Reazione tubercolare vera e propria: granuloma tubercolare
E' la forma più rilevante dal punto di vista clinico per le complicanze. Il micobatterio tubercolare può sopravvivere e si moltiplica entro i macrofagi. Alcune sue componenti non possono essere adeguatamente presentati alla cellula T come peptidi antigenici: questo è un altro motivo di resistenza. Nonostante i macrofagi che hanno fagocitato i micobatteri si attivino più del solito, non riescono a distruggere tutti i micobatteri. Parte di questi vengono distrutti e i peptidi derivati vengono adeguatamente presentati ai Th, mentre altri no.

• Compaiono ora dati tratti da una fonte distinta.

(* ===== verification/VmMap.v ===== *)
(** * Mapping and unmapping user memory (kernel/vm.c: mappages, uvmunmap, uvmalloc,
    uvmdealloc, uvmcopy)

    What the functions that build an address space do to it: a page is mapped by
    one entry of the page table and by tables taken from the free list, and
    unmapped by clearing the entry and giving the page back.  uvmalloc() and
    uvmcopy() fill a range of pages, with zeroes or with the bytes of another
    process, and undo what they did when memory runs out. *)

From S2P Require Import Prelude Machine Mem Kalloc Vm VmTable VmCopy.

Open Scope Z_scope.

#[local] Opaque memset memmove store64 load64 load store.

Section Map.
Context (kend : Z).
Hypothesis kend_pos : 0 < kend.
Abbreviation good_page := (good_page kend).
Abbreviation pt_wf := (pt_wf kend).
Abbreviation free_list := (free_list kend).
Abbreviation vm_ok := (vm_ok kend).
Abbreviation us_ok := (us_ok kend).
Abbreviation pte k T va := (pte_of (kmem_mem k) T va).

Lemma below_max va : 0 <= va < TRAPFRAME -> 0 <= va < MAXVA.
Proof. change TRAPFRAME with 274877898752. change MAXVA with 274877906944. lia. Qed.
Lemma high_max va : TRAPFRAME <= va < MAXVA -> 0 <= va < MAXVA.
Proof. change TRAPFRAME with 274877898752. lia. Qed.
Lemma invalid_0 : has 0 PTE_V = false.
Proof. done. Qed.

Lemma flags_U e : has (PTE_FLAGS e) PTE_U = has e PTE_U.
Proof. unfold has, PTE_FLAGS. by rewrite <- Z.land_assoc. Qed.

(** ** What leaves an address space alone *)

Lemma free_list_good k l p : free_list k l -> p ∈ l -> good_page p.
Proof. intros (_ & _ & Hg & _) Hp. rewrite list.Forall_forall in Hg. auto. Qed.

Lemma pte_outside k k' T P va :
  pt_wf (kmem_mem k) T -> outside P (kmem_mem k) (kmem_mem k') -> Forall good_page P ->
  (forall p, p ∈ P -> p ∉ pt_pages T) -> pte k' T va = pte k T va.
Proof. intros Hw Ho HP Hd. eapply pte_of_outside; [exact Hw|exact Ho|done|]. intros i q Hq Hin. by eapply Hd, elem_low. Qed.

Lemma vm_ok_frame k k' T l l' P :
  vm_ok k T l -> outside P (kmem_mem k) (kmem_mem k') -> Forall good_page P ->
  (forall p, p ∈ P -> p ∉ pt_pages T) -> free_list k' l' -> (forall p, p ∈ l' -> p ∉ pt_pages T) -> vm_ok k' T l'.
Proof.
  intros [Hw Hf Hnd] Ho HP Hd Hf' Hl. constructor; [|done|].
  - eapply pt_wf_outside; [exact Hw|exact Ho|done| |].
    + intros Hin. by eapply Hd, elem_root.
    + intros i p Hp Hin. by eapply Hd, elem_mid.
  - apply list.NoDup_app. split; [apply Hw|]. split; [|apply Hf']. intros p Hp Hin. by eapply Hl.
Qed.
(** The address of a leaf. *)
Lemma leaf_addr i j c : 0 <= i < 256 -> 0 <= j < 512 -> 0 <= c < 512 ->
  let va := i * 2 ^ 30 + j * 2 ^ 21 + c * 2 ^ 12 in aligned va /\ 0 <= va < MAXVA /\ PX 2 va = i /\ PX 1 va = j /\ PX 0 va = c.
Proof.
  intros Hi Hj Hc va. unfold aligned. rewrite !PX_eq by lia. unfold va, PXSHIFT, PGSHIFT. change MAXVA with 274877906944. change PGSIZE with 4096.
  change (2 ^ (12 + 9 * 2)) with 1073741824. change (2 ^ (12 + 9 * 1)) with 2097152. change (2 ^ (12 + 9 * 0)) with 4096.
  change (2 ^ 30) with 1073741824. change (2 ^ 21) with 2097152. change (2 ^ 12) with 4096.
  split; [|split; [lia|split; [|split]]]; Z.div_mod_to_equations; lia.
Qed.

Lemma no_leaves_from m T :
  pt_wf kend m T -> (forall i p, pt_mid T !! i = Some p -> i < 256) ->
  (forall va, aligned va -> 0 <= va < MAXVA -> has (pte_of m T va) PTE_V = false) -> no_leaves m T.
Proof.
  intros Hw Hlow Hv i j q Hq c Hc. destruct (pw_low _ _ _ Hw _ _ _ Hq) as [[p Hp] Hj]. destruct (pw_mid _ _ _ Hw _ _ Hp) as [Hi _].
  pose proof (Hlow i p Hp). destruct (leaf_addr i j c ltac:(lia) Hj Hc) as (A1 & A2 & A3 & A4 & A5).
  specialize (Hv _ A1 A2). unfold pte_of in Hv. rewrite A3, A4, A5, Hq in Hv. done.
Qed.
End Free.

Lemma run_below kend k T l sz :
  us_ok kend k T l -> 0 <= sz <= TRAPFRAME ->
  (forall va, aligned va -> 0 <= va < sz -> has (pte_of (kmem_mem k) T va) PTE_V = true) -> run_of k T 0 (pages_between 0 sz).
Proof.
  intros Hu Hsz Hm. destruct (pages_between_spec 0 sz ltac:(lia) ltac:(lia)) as [E Hlt]. change (PGROUNDUP 0) with 0 in *.
  destruct (PGROUNDUP_below sz Hsz) as (_ & _ & Hmax). split; [done|]. split; [lia|]. split; [lia|]. intros i Hi.
  apply Hm; [by apply (aligned_add 0)|]. destruct (Hlt (Z.to_nat i)) as [_ H]. rewrite Z2Nat.id in H by lia.
  split; [change PGSIZE with 4096; lia|]. apply H. lia.
Qed.

(** C23. uvmfree() gives back every page of a process. For a process with [sz] bytes of memory
    and nothing mapped above (proc_freepagetable() has removed the trampoline and the
    trap frame), it terminates without a panic, and the free pages afterwards are
    those from before, the pages of its memory and the pages of its page table,
    each once; no other memory changes. *)
Theorem uvmfree_correct (kend : Z) k T l sz h tr
  (Hk : 0 < kend) (Hu : us_ok kend k T l) (Hlk : LKmem ∉ h) (Hsz : 0 <= sz <= TRAPFRAME)
  (Hm : forall va, aligned va -> 0 <= va < sz -> has (pte_of (kmem_mem k) T va) PTE_V = true)
  (He : forall va, aligned va -> sz <= va < MAXVA -> has (pte_of (kmem_mem k) T va) PTE_V = false)
  (Hlow : forall i p, pt_mid T !! i = Some p -> i < 256) :
  wp (uvmfree kend (pt_root T) sz) (fun _ w => exists k' l', w = World h tr k' /\ free_list kend k' l' /\
    l' ≡ₚ pt_pages T ++ upages k T 0 (pages_between 0 sz) ++ l /\
    outside (pt_pages T ++ upages k T 0 (pages_between 0 sz)) (kmem_mem k) (kmem_mem k')) (World h tr k).
Proof.
  pose proof (run_below _ _ _ _ _ Hu Hsz Hm) as Hrun. destruct (pages_between_spec 0 sz ltac:(lia) ltac:(lia)) as [E _].
  change (PGROUNDUP 0) with 0 in E. destruct (PGROUNDUP_below sz Hsz) as (_ & Hup & _). set (n := pages_between 0 sz) in *.
  assert (forall k1, us_ok kend k1 T (reverse (upages k T 0 n) ++ l) ->
    (forall va, aligned va -> 0 <= va < MAXVA -> pte_of (kmem_mem k1) T va = if decide (0 <= va < 0 + Z.of_nat n * PGSIZE) then 0 else pte_of (kmem_mem k) T va) ->
    outside (upages k T 0 n ++ pt_pages T) (kmem_mem k) (kmem_mem k1) ->
    wp (freewalk kend 3 (pt_root T)) (fun _ w => exists k' l', w = World h tr k' /\ free_list kend k' l' /\
      l' ≡ₚ pt_pages T ++ upages k T 0 n ++ l /\ outside (pt_pages T ++ upages k T 0 n) (kmem_mem k) (kmem_mem k')) (World h tr k1)) as Hwalk.
  { intros k1 Hu1 Hp1 Ho1. destruct (us_vm _ _ _ _ Hu1) as [Hw1 Hf1 Hnd1].
    assert (no_leaves (kmem_mem k1) T) as Hno.
    { apply (no_leaves_from kend); [done|done|]. intros va Ha Hva. rewrite Hp1 by done. case_decide; [done|]. apply He; [done|lia]. }
    pose proof (tree_pages_perm kend _ _ Hw1) as HP.
    eapply wp_mono; [apply (freeable_tree kend Hk h tr Hlk (kmem_mem k1) T Hw1 Hno k1 _ Hf1); [done|]|].
    - intros q Hq Hin. rewrite HP in Hq. apply list.NoDup_app in Hnd1 as (_ & Hd & _). by apply (Hd q).
    - intros _ w (k2 & l2 & -> & Hf2 & HP2 & Ho2). exists k2, l2. split; [done|]. split; [done|].
      split; [by rewrite HP2, HP, reverse_Permutation|].
      eapply outside_trans; (eapply outside_mono; [|eassumption]); intros q; rewrite ?HP, !elem_of_app; tauto. }
  unfold uvmfree. rewrite Z.gtb_ltb. destruct (Z.ltb_spec 0 sz) as [Hpos|Hz].
  - wp_step. replace (PGROUNDUP sz / PGSIZE) with (Z.of_nat n) by (rewrite <- E, Z.add_0_l, Z.div_mul by done; done).
    by apply (uvmunmap_wp kend Hk n k T l).
  - wp_step. wp_step. assert (n = 0%nat) as En by (assert (sz = 0) as E0 by lia; unfold n; by rewrite E0).
    apply Hwalk; rewrite En; [done| |apply outside_refl]. intros va _ _. by rewrite decide_False by lia.
Qed.

(** ** A process with one page, an empty one and five free pages *)

Definition demo_child : ptab := Ptab (demo_page 4) ∅ ∅.
Definition demo_spare : list Z := demo_page <$> [5; 6; 7; 8; 9].

(** Pages that are nobody's are put on the free list. *)
Lemma give_pages_wp kend xs k l (Ts : list ptab) h tr (Q : unit -> world kmem -> Prop) :
  0 < kend -> LKmem ∉ h -> NoDup xs -> (forall x, x ∈ xs -> good_page kend x /\ x ∉ l /\ forall T, T ∈ Ts -> ~ owns k T x) ->
  free_list kend k l -> (forall T, T ∈ Ts -> us_ok kend k T l) ->
  (forall k', (forall T, T ∈ Ts -> us_ok kend k' T (reverse xs ++ l) /\ forall va, pte_of (kmem_mem k') T va = pte_of (kmem_mem k) T va) -> Q tt (World h tr k')) ->
  wp (for_each xs (kfree kend)) Q (World h tr k).
Proof.
  intros Hk Hlk. revert k l. induction xs as [|x xs IH]; intros k l Hnd Hx Hf HT HQ; cbn [for_each].
  { wp_step. apply HQ. intros T HTs. split; [by apply HT|done]. }
  apply list.NoDup_cons in Hnd as [Hni Hnd]. destruct (Hx x ltac:(by left)) as (Hg & Hxl & Hxo).
  wp_step. apply (kfree_wp kend Hk x l); cbn [user held trace]; try done. intros k1 Hf1 Hse.
  assert (forall T, T ∈ Ts -> us_ok kend k1 T (x :: l) /\ forall va, pte_of (kmem_mem k1) T va = pte_of (kmem_mem k) T va) as H1.
  { intros T HTs. apply (us_frame kend k k1 T l (x :: l) [x]); [by apply HT|by apply outside_one|constructor; [done|constructor]| |done|].
    - intros p ->%list_elem_of_singleton Ht. apply (Hxo T HTs). by left.
    - intros p [->|Hp]%elem_of_cons; [by apply Hxo|]. intros Ho. by eapply owns_not_free; [apply HT| |]. }
  apply (IH k1 (x :: l)); [done| |done|intros T HTs; by apply H1|].
  - intros y Hy. destruct (Hx y ltac:(by right)) as (A & B & C). split; [done|]. split; [intros [->|]%elem_of_cons; done|].
    intros T HTs Ho. apply (C T HTs). destruct (H1 T HTs) as [_ Hp]. destruct Ho as [Ht|(va & B1 & B2 & B3 & B4)]; [by left|].
    right. exists va. by rewrite Hp in B3, B4.
  - intros k2 H2. apply HQ. intros T HTs. destruct (H2 T HTs) as [Hu Hp]. rewrite reverse_cons, <- app_assoc. split; [done|].
    intros va. rewrite Hp. by apply H1.
Qed.
Lemma run_saves base l c p n :
  points c base p n -> inside n l -> run (saves base l) c = set_memory (save_all p l (rv_reg c) (rv_mem c)) c.
Proof.
  revert c. induction l as [|[r off] l IH]; intros c Hp Hl; [by destruct c|]. apply Forall_cons_1 in Hl as [[H1 H2] Hl].
  change (run (saves base ((r, off) :: l)) c) with (run (saves base l) (step (SD r off base) c)).
  rewrite IH; [|exact Hp|done]. cbn [step save_all]. by rewrite (Hp off H1 H2).
Qed.

Lemma save_all_out p l R m n b : inside n l -> ~ (p <= b < p + n) -> rd8 (save_all p l R m) b = rd8 m b.
Proof.
  revert m. induction l as [|[r off] l IH]; intros m Hl Hb; [done|]. apply Forall_cons_1 in Hl as [[H1 H2] Hl]. cbn in H1, H2.
  cbn [save_all]. rewrite IH by done. apply rd8_store64_out. lia.
Qed.

Lemma save_all_other p l R m a :
  Forall (fun x => p + x.2 + 8 <= a \/ a + 8 <= p + x.2) l -> load64 (save_all p l R m) a = load64 m a.
Proof.
  revert m. induction l as [|[r off] l IH]; intros m Hl; [done|]. apply Forall_cons_1 in Hl as [H1 Hl]. cbn [save_all].
  rewrite IH by done. apply load64_store64_disj. cbn in H1. lia.
Qed.

Lemma save_all_load p l R m r off :
  slots_apart l -> NoDup l -> (r, off) ∈ l -> 0 <= R r < 2 ^ 64 -> load64 (save_all p l R m) (p + off) = R r.
Proof.
  intros Ha Hnd Hin HR. revert m. assert (forall y, y ∈ l -> (r, off) = y \/ off + 8 <= y.2 \/ y.2 + 8 <= off) as Hd.
  { unfold slots_apart in Ha. rewrite list.Forall_forall in Ha. specialize (Ha _ Hin). by rewrite list.Forall_forall in Ha. }
  clear Ha. induction l as [|[r' off'] l IH]; intros m; [by apply not_elem_of_nil in Hin|]. apply list.NoDup_cons in Hnd as [Hni Hnd].
  cbn [save_all]. apply elem_of_cons in Hin as [E|Hin].
  - injection E as <- <-. rewrite save_all_other; [by apply load64_store64_same|]. apply list.Forall_forall. intros y Hy.
    destruct (Hd y ltac:(by right)) as [<-|?]; [done|lia].
  - apply IH; [done|done|]. intros y Hy. apply Hd. by right.
Qed.

Lemma run_loads base l c p n :
  points c base p n -> inside n l -> base ∉ l.*1 -> NoDup l.*1 ->
  let c' := run (loads base l) c in
  (forall r off, (r, off) ∈ l -> rv_reg c' r = load64 (rv_mem c) (p + off)) /\ (forall r, r ∉ l.*1 -> rv_reg c' r = rv_reg c r) /\
  rv_csr c' = rv_csr c /\ rv_mode c' = rv_mode c /\ rv_pc c' = rv_pc c /\ rv_mem c' = rv_mem c.
Proof.
  revert c. induction l as [|[r off] l IH]; intros c Hp Hl Hb Hnd; [cbn; split; [by intros r off ?%not_elem_of_nil|done]|].
  apply Forall_cons_1 in Hl as [[H1 H2] Hl]. cbn in Hb, Hnd. apply not_elem_of_cons in Hb as [Hbr Hb]. apply list.NoDup_cons in Hnd as [Hr Hnd].
  change (run (loads base ((r, off) :: l)) c) with (run (loads base l) (step (LD r off base) c)).
  assert (points (step (LD r off base) c) base p n) as Hp'.
  { intros o Ho1 Ho2. rewrite <- (Hp o Ho1 Ho2). unfold addr. cbn [step set_reg rv_reg rv_mode rv_csr]. by destruct (decide (base = r)). }
  destruct (IH (step (LD r off base) c) Hp' Hl Hb Hnd) as (I1 & I2 & I3 & I4 & I5 & I6). cbv zeta. split; [|split].
  - intros r' off' [E|Hin]%elem_of_cons.
    + injection E as -> ->. rewrite I2 by done. cbn [step set_reg rv_reg]. rewrite decide_True by done. by rewrite (Hp off H1 H2).
    + by apply I1.
  - intros r' Hr'. cbn in Hr'. apply not_elem_of_cons in Hr' as [Hne Hr']. rewrite I2 by done. cbn [step set_reg rv_reg]. by rewrite decide_False.
  - rewrite I3, I4, I5, I6. done.
Qed.

Lemma save_all_ext p l R R' m : Forall (fun x => R x.1 = R' x.1) l -> save_all p l R m = save_all p l R' m.
Proof.
  revert m. induction l as [|[r off] l IH]; intros m Hl; [done|]. apply Forall_cons_1 in Hl as [E Hl]. cbn [save_all]. cbn in E. by rewrite E, IH.
Qed.

Lemma save_all_snoc p l R m r off : save_all p (l ++ [(r, off)]) R m = store64 (save_all p l R m) (p + off) (R r).
Proof. revert m. induction l as [|[r' off'] l IH]; intros m; [done|]. cbn [save_all app]. apply IH. Qed.

Definition regs_ok (c : rv) : Prop := forall r, 0 <= rv_reg c r < 2 ^ 64.

(** ** Traps from user space *)

(** The offsets of struct trapframe. *)
Definition tf_off (r : reg) : Z :=
  match r with
  | ra => 40 | sp => 48 | gp => 56 | tp => 64 | t0 => 72 | t1 => 80 | t2 => 88 | s0 => 96 | s1 => 104
  | a0 => 112 | a1 => 120 | a2 => 128 | a3 => 136 | a4 => 144 | a5 => 152 | a6 => 160 | a7 => 168
  | s2 => 176 | s3 => 184 | s4 => 192 | s5 => 200 | s6 => 208 | s7 => 216 | s8 => 224 | s9 => 232 | s10 => 240 | s11 => 248
  | t3 => 256 | t4 => 264 | t5 => 272 | t6 => 280
  end.

(** All registers but a0, in the order of trampoline.S. *)
Definition tf_regs : list reg :=
  [ra; sp; gp; tp; t0; t1; t2; s0; s1; a1; a2; a3; a4; a5; a6; a7; s2; s3; s4; s5; s6; s7; s8; s9; s10; s11; t3; t4; t5; t6].
Definition tf_slots : list (reg * Z) := (fun r => (r, tf_off r)) <$> tf_regs.

Lemma tf_slots_ok : inside 288 tf_slots /\ slots_apart (tf_slots ++ [(a0, 112)]) /\ NoDup (tf_slots ++ [(a0, 112)]) /\ a0 ∉ tf_slots.*1 /\ NoDup tf_slots.*1.
Proof. apply (bool_decide_unpack _). vm_compute. exact I. Qed.

Lemma tf_slot r : (r, tf_off r) ∈ tf_slots ++ [(a0, 112)].
Proof. apply (bool_decide_unpack _). destruct r; vm_compute; exact I. Qed.

(** Physical address [tf] is where a page table has the trap frame. *)
Definition tf_mapped (pt tf : Z) : Prop := forall off, 0 <= off < PGSIZE -> xlate pt (TRAPFRAME + off) = tf + off.

Lemma points_tf c pt tf :
  rv_mode c <> Machine -> rv_csr c satp = pt -> rv_reg c a0 = TRAPFRAME -> tf_mapped pt tf -> points c a0 tf 288.
Proof.
  intros Hm Hs Ha Ht off H1 H2. unfold addr. rewrite Ha, decide_False, Hs by done.
  rewrite u64_small by (change TRAPFRAME with 274877898752; lia). apply Ht. change PGSIZE with 4096. lia.
Qed.

Lemma uservec_eq : uservec = [CSRW sscratch a0; LI a0 TRAPFRAME] ++ saves a0 tf_slots ++ [CSRR t0 sscratch; SD t0 112 a0] ++
  loads a0 [(sp, 8); (tp, 32); (t0, 16); (t1, 0)] ++ [SFENCE_VMA; CSRW satp t1; SFENCE_VMA; JR t0].
Proof. reflexivity. Qed.

Lemma userret_eq : userret = [SFENCE_VMA; CSRW satp a0; SFENCE_VMA; LI a0 TRAPFRAME] ++ loads a0 tf_slots ++ [LD a0 112 a0; SRET].
Proof. reflexivity. Qed.

Lemma enter_spec c :
  let c' := run [SFENCE_VMA; CSRW satp t1; SFENCE_VMA; JR t0] c in
  rv_mem c' = rv_mem c /\ (forall r, rv_reg c' r = rv_reg c r) /\ rv_csr c' satp = rv_reg c t1 /\ rv_pc c' = rv_reg c t0 /\ rv_mode c' = rv_mode c.
Proof. done. Qed.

Il granuloma immunologico è la classica manifestazione della TBC ma si può trovare anche nella lebbra e nella sarcoidosi. Va distinto dal granuloma non immunologico in cui è presente un corpo estraneo. La differenza fondamentale è la presenza all'interno di linfociti: l'immunologico contiene linfociti, l'altro no. Anche sarcoidosi e morbo di Crohn presentano granuloma immunologico pur non dovute ad alcun patogeno microbico. L'attivazione costante dei macrofagi è dovuta alle Th1 (DTH) che producono gamma-IFN. L'infiammazione tende ad essere circoscritta tuttavia l'attivazione costante determina il rilascio di prodotti tossici nel tessuto, soprattutto reattivi dell'ossigeno e idrolasi acide che vanno a produrre un danno tissutale.
Granuloma e tubercolosi
Quando i micobatteri inalati si insediano nel polmone, i macrofagi li fagocitano ed iniziano a distruggerli, processano molte proteine ed iniziano a presentare peptidi antigenici alle Th. (Siamo ancora in una fase prevalentemente innata). C'è infiammazione a livello dell'alveolo con formazione di un nodulo. La Th1 (DTH) attivata perchè ha riconosciuto Antigene, diventa effettrice e produce IFNgamma, produce anche MCF e il MIF, importante perchè tende a trattenere i macrofagi in situ. A questo punto inizia a formarsi il granuloma tubercolare. Qui possiamo riconoscere cellule T DTH, macrofagi a vari stadi maturativi ma anche altri tipi che derivano da modifiche cui vanno incontro gli stessi. Essi possono allungarsi, perdere la capacità fagocitica e chiamarsi cellule epitelioidi. Altri possono fondersi e dare origine alle cellule giganti multinucleate. I macrofagi morendo liberano all'esterno micobatteri ancora vivi che possono diffondere instaurando un quadro di tubercolosi primaria. I macrofagi muoiono per esaurimento, ma muoiono anche per sostanze tossiche batteriche tubercolari. All'interno del granuloma si forma così necrosi e viene meno anche l'ossigeno. I macrofagi morti tendono a formare una massa amorfa all'interno della massa centrale del granuloma (necrosi caseosa). La necrosi può estendersi al tessuto polmonare circostante e a livello radiologico si può evidenziare. La guarigione inizia quando a livello del tubercolo si depositano sali di calcio (calcificazione). I micobatteri se non c'è sufficiente circoscrizione a livello del tubercolo, possono andare in circolo e anche diffondere a distretti lontani. La tubercolosi miliare è la diffusione estrema.